中文摘要：

在急性、慢性神经退行性疾病和炎症引发的神经系统疾病的发病机制中，兴奋性毒性可能是造成后期神经元死亡的共同途径．小脑颗粒神经元谷氨酸兴奋性毒性模型是研究上述过程的重要实验手段，该模型的稳定性和可重复性是开展相关研究的重要基础．然而，文献报道的建模方法条件各异，说法不一，很难适从．本工作针对小脑颗粒神经元谷氨酸兴奋性毒性模型建立的关键环节，包括小脑颗粒神经元的培养、兴奋性毒性刺激条件的确定，毒性标志性指标的表征，分别进行了比较和优化，从培养皿的包被、神经元消化、兴奋性刺激的溶液介质选择、神经元刺激的最佳时间及谷氨酸的最佳刺激浓度等方面分别给出了优化条件．通过特征性钙离子曲线、NMDA受体特异性抑制剂MK-801的干预作用以及c-fos。基因转录水平的动力学变化等指标，确认了毒性模型的成功建立．本工作不仅对建立小脑颗粒神经元谷氨酸兴奋性毒性模型的实验室具有重要参考意义，而且，其针对不同条件分析比较的结果及优化原则，对其他神经毒性模型的建立也具有普遍参考意义．

英文摘要：

Glutamate excitotoxicity of cerebellar granule neurons （CGN） is often used as a model for studying the pathogenesis of acute, chronic neurodegenerative diseases and inflammation-induced neurological diseases. However, reports of culture methods for CGN and conditions for their stimulation vary considerably, making it difficult to compare reports from different laboratories. Here, we compare different methods and optimize the model as follows： Culture plates were coated overnight at room temperature with Poly-L-lysine at a concentration of over 50 mg/L. Cerebellum tissues were then shredded and digested with trypsin （0.025%） for 15 min at 37 ℃ with shaking in the presence of DNase I to eliminate DNA released from broken cells.
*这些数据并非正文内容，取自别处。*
Lemma get_be_app w z s : 0 ≤ z < 256 ^ Z.of_nat w → get_be w (be_bytes w z ++ s) = Ok (z, s).
Proof.
  intros Hz. unfold get_be. rewrite (proj2 (Nat.ltb_ge _ _)).
  2: { rewrite length_app, length_be_bytes. lia. }
  rewrite take_app_len, drop_app_len, be_val_bytes_small by (done || by rewrite length_be_bytes).
  done.
Qed.

Lemma get_slice_app n l s : n = zlen l → get_slice n (l ++ s) = Ok (l, s).
Proof.
  intros ->. unfold get_slice. rewrite (proj2 (Z.ltb_ge _ _)) by (rewrite length_app; lia).
  by rewrite take_app_len, drop_app_len by lia.
Qed.

Lemma advance_app n l s : n = zlen l → advance n (l ++ s) = Ok (tt, s).
Proof.
  intros ->. unfold advance. rewrite (proj2 (Z.ltb_ge _ _)) by (rewrite length_app; lia).
  by rewrite drop_app_len by lia.
Qed.

Lemma index_app a b l1 l2 l3 :
  a = zlen l1 → b = a + zlen l2 → index a b (l1 ++ l2 ++ l3) = Ok (l2, l1 ++ l2 ++ l3).
Proof.
  intros -> ->. unfold index. rewrite (proj2 (Z.ltb_ge _ _)) by (rewrite !length_app; lia).
  rewrite drop_app_len by lia. by rewrite take_app_len by lia.
Qed.

(** [read_be]: the next field of the buffer is a big-endian integer. *)
Ltac read_be :=
  first
    [ rewrite remaining_bind
    | rewrite mret_bind
    | erewrite dec_bind_Ok by (apply get_be_app; first [done|lia]) ].

Lemma put_len_Ok {E} w n bs :
  put_len (E := E) w n = Ok bs → n < 256 ^ Z.of_nat w ∧ bs = be_bytes w n.
Proof. unfold put_len. case_match eqn:H; [|done]. intros [= <-]. split; [lia|done]. Qed.

(** ** Well-formed messages *)

Definition ext_ok (e : Extension) : Prop :=
  ext_flags e = 0 ∧ u16_ok (extension_type e) ∧ zlen (ext_value e) < 2 ^ 16.

Lemma write_extensions_Ok {E} es :
  Forall ext_ok es →
  ∃ bs, write_extensions (E := E) es = Ok bs ∧ 5 * zlen es ≤ zlen bs.
Proof.
  induction 1 as [|e es (Hf & Ht & Hv) _ IH]; simpl; [by exists []|].
  unfold write_extension, put_len. rewrite (proj2 (Z.ltb_lt _ _)) by done. ored.
  destruct IH as (bs & -> & Hl). ored. eexists. split; [done|].
  rewrite !length_app. simpl in *. rewrite ?length_app in *. simpl in *. lia.
Qed.

(** Reading written extension items back. *)
Lemma decode_extensions_write {E} decode_one critical es bs fuel rest :
  (∀ e b s, ext_ok e → write_extension (E := E) e = Ok b → decode_one (b ++ s) = Ok (e, s)) →
  Forall ext_ok es → write_extensions (E := E) es = Ok bs → (length es ≤ fuel)%nat →
  decode_extensions decode_one critical fuel (zlen rest) (bs ++ rest) = Ok (es, rest).
Proof.
  intros Hone Hes. revert fuel bs. induction Hes as [|e es He Hes IH]; intros fuel bs Hw Hfu; simpl in Hw.
  { simplify_eq. destruct fuel; simpl; [done|]. rewrite remaining_bind.
    by rewrite (proj2 (Z.ltb_ge _ _)) by (simpl; lia). }
  apply bind_Ok in Hw as (b & Hb & Hw). apply bind_Ok in Hw as (bs' & Hbs & Hw). simplify_eq.
  destruct fuel as [|fuel]; simpl in Hfu; [lia|]. cbn [decode_extensions]. rewrite remaining_bind.
  assert (5 ≤ zlen b) as Hlb.
  { unfold write_extension in Hb. apply bind_Ok in Hb as (n & [_ ->]%put_len_Ok & Hb).
    apply Ok_inj in Hb as <-. rewrite !length_app, !length_be_bytes. lia. }
  rewrite (proj2 (Z.ltb_lt _ _)) by (rewrite !length_app; lia). rewrite <-app_assoc.
  rewrite (dec_bind_Ok _ _ _ _ _ (Hone e b _ He Hb)). destruct He as [-> _].
  change (contains 0 CRITICAL) with false. cbv iota. rewrite (dec_bind_Ok _ _ _ es rest); [done|]. apply IH; [done|lia].
Qed.

Lemma session_extension_roundtrip {E} e b s :
  ext_ok e → write_extension (E := E) e = Ok b → SessInitMsg.decode_extension (b ++ s) = Ok (e, s).
Proof.
  intros (Hf & Ht & Hv) Hb. unfold write_extension in Hb.
  apply bind_Ok in Hb as (n & [_ ->]%put_len_Ok & Hb). apply Ok_inj in Hb as <-.
  unfold SessInitMsg.decode_extension, get_u8, get_u16. rewrite <-!app_assoc.
  unfold u16_ok in Ht. rewrite Hf. do 3 read_be.
  rewrite (dec_bind_Ok _ _ _ _ _ (get_slice_app _ _ _ eq_refl)).
  destruct e as [f t v]. simpl in *. by subst.
Qed.

Definition sess_init_ok (m : SessInitMsg.SessInit) : Prop :=
  u16_ok (SessInitMsg.keepalive_interval m) ∧ u64_ok (SessInitMsg.segment_mru m) ∧
  u64_ok (SessInitMsg.transfer_mru m) ∧ utf8_valid (SessInitMsg.node_id m) = true ∧
  zlen (SessInitMsg.node_id m) < 2 ^ 16 ∧ Forall ext_ok (SessInitMsg.session_extensions m) ∧
  match write_extensions (E := unit) (SessInitMsg.session_extensions m) with
  | Ok bs => zlen bs < 2 ^ 32 | _ => False
  end.

Definition flags_ok (all f : Z) : Prop := from_bits_truncate all f = f.

Definition segment_ok (m : XferMsg.XferSegment) : Prop :=
  flags_ok XferMsg.all_flags (XferMsg.seg_flags m) ∧ u64_ok (XferMsg.seg_transfer_id m) ∧
  XferMsg.transfer_extensions m = [] ∧ zlen (XferMsg.seg_data m) ≤ SessInitMsg.MAX_SEGMENT_MRU.

Definition ack_ok (m : XferMsg.XferAck) : Prop :=
  flags_ok XferMsg.all_flags (XferMsg.ack_flags m) ∧ u64_ok (XferMsg.ack_transfer_id m) ∧
  u64_ok (XferMsg.acknowleged_length m).

(** The messages of a session after the contact header. *)
Definition message_ok (m : Messages) : Prop :=
  match m with
  | MContactHeader _ => False
  | MSessInit m => sess_init_ok m
  | MSessTerm m => SessTermMsg.ok m
  | MKeepalive => True
  | MMsgReject m => MsgRejectMsg.ok m
  | MXferSegment m => segment_ok m
  | MXferAck m => ack_ok m
  | MXferRefuse m => u64_ok (XferRefuseMsg.transfer_id m)
  end.

Lemma flags_ok_u8 all f : flags_ok all f → 0 ≤ all < 256 → 0 ≤ f < 256.
Proof. intros <- ?. pose proof (truncate_bound all f). lia. Qed.

(** [read_all] runs a decoder over the fields in front of it. *)
Ltac read_all :=
  unfold get_u8, get_u16, get_u32, get_u64;
  repeat first [read_be | rewrite (dec_bind_Ok _ _ _ _ _ (get_slice_app _ _ _ eq_refl))].

Lemma contact_header_roundtrip m s :
  ContactHeaderMsg.ok m →
  ContactHeaderMsg.decode (ContactHeaderMsg.encode m ++ s) = Ok (Some m, s).
Proof.
  intros (Hm & Hv & Hf). unfold ContactHeaderMsg.decode, ContactHeaderMsg.encode.
  rewrite remaining_bind, Hm, (proj2 (Z.ltb_ge _ _)).
  2: { rewrite !length_app, !length_be_bytes. simpl. lia. }
  rewrite <-!app_assoc. unfold u8_ok in Hv.
  pose proof (flags_ok_u8 _ _ Hf ltac:(vm_compute; split; congruence)).
  erewrite dec_bind_Ok by (by apply get_slice_app).
  rewrite bool_decide_eq_false_2 by naive_solver. read_all.
  rewrite Hf. destruct m. simpl in *. by subst.
Qed.
(** [send_message]: the messages given to the writer and the new machine.  The
    writer is taken to accept them; if it fails the session ends. *)
Definition send_message {E} (m : StateMachine) : outcome E (list Messages * StateMachine) :=
  match state m with
  | ActiveSendContactHeader | PassiveSendContactHeader =>
      let ch := ContactHeaderMsg.new (sm_can_tls m) in
      m ← send_complete (set_headers (Some ch) (peer_contact_header m) m);
      Ok ([MContactHeader ch], m)
  | ActiveSendSessInit | PassiveSendSessInit =>
      let si := SessInitMsg.new (my_node_id m) in
      m ← send_complete (set_sess_inits (Some si) (peer_sess_init m) m);
      Ok ([MSessInit si], m)
  | SendXferAck ack | SendXferSegmentsAndAck _ ack =>
      m ← send_complete m;
      Ok ([MXferAck ack], m)
  | SendSessTerm r =>
      let st := SessTermMsg.new (default SessTermMsg.Unkown r) (terminating m) in
      m ← send_complete m;
      Ok ([MSessTerm st], m)
  | SendXferSegments trk =>
      let data := transfer_data (transfer trk) in
      peer ← unwrap (peer_sess_init m);
      let end_pos := Z.min (wrap64 (pos trk + segment_mru peer)) (zlen data) in
      if pos trk =? zlen data then Ok ([], m) else
      (* data[pos..end_pos] *)
      assert ((pos trk <=? end_pos) && (end_pos <=? zlen data));;
      let d := take (Z.to_nat (end_pos - pos trk)) (drop (Z.to_nat (pos trk)) data) in
      let flags := Z.lor (if pos trk =? 0 then XferMsg.START else 0)
                         (if end_pos =? zlen data then XferMsg.END else 0) in
      let seg := XferMsg.new_segment flags (transfer_id (transfer trk)) d in
      let trk := {| transfer := transfer trk; pos := end_pos; pos_acked := pos_acked trk |} in
      m ← send_complete (set_state (SendXferSegments trk) m);
      Ok ([MXferSegment seg], m)
  | SendKeepalive _ =>
      m ← send_complete m;
      Ok ([MKeepalive], m)
  | SendMsgReject r t =>
      let mr := {| MsgRejectMsg.reason := r; MsgRejectMsg.message_header := t |} in
      m ← send_complete m;
      Ok ([MMsgReject mr], m)
  | _ => Panic
  end.

(** [decode_message] returns the message or an error. *)
Abbreviation decoded := (Messages + Errors)%type.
In order to remove impurities and cell debris, samples were centrifuged respectively after tissue shredding, digestion and mechanical dispersion. Samples were then homogenized by pipetting and allowed to settle three times to increase the yield of CGN. Best results were achieved when settling time was extended to 15 min before collecting the supernatant cells. Conditional BME was used as the culture medium since our data showed that CGNs are more sensitive to glutamate in conditioned than in flesh BME, neurobasal medium or Locke＇s buffer. Cells cultured for 9 DIV （days in vitro） were treated with 100 μmol/L glutamate to generate moderate excitotoxicity. The model was validated by examining intracellular calcium dynamics and c-fos expression. Results show that this method is stable and reproducible and may be helpful for researchers using the excitotoxicity model to study neuropathological processes.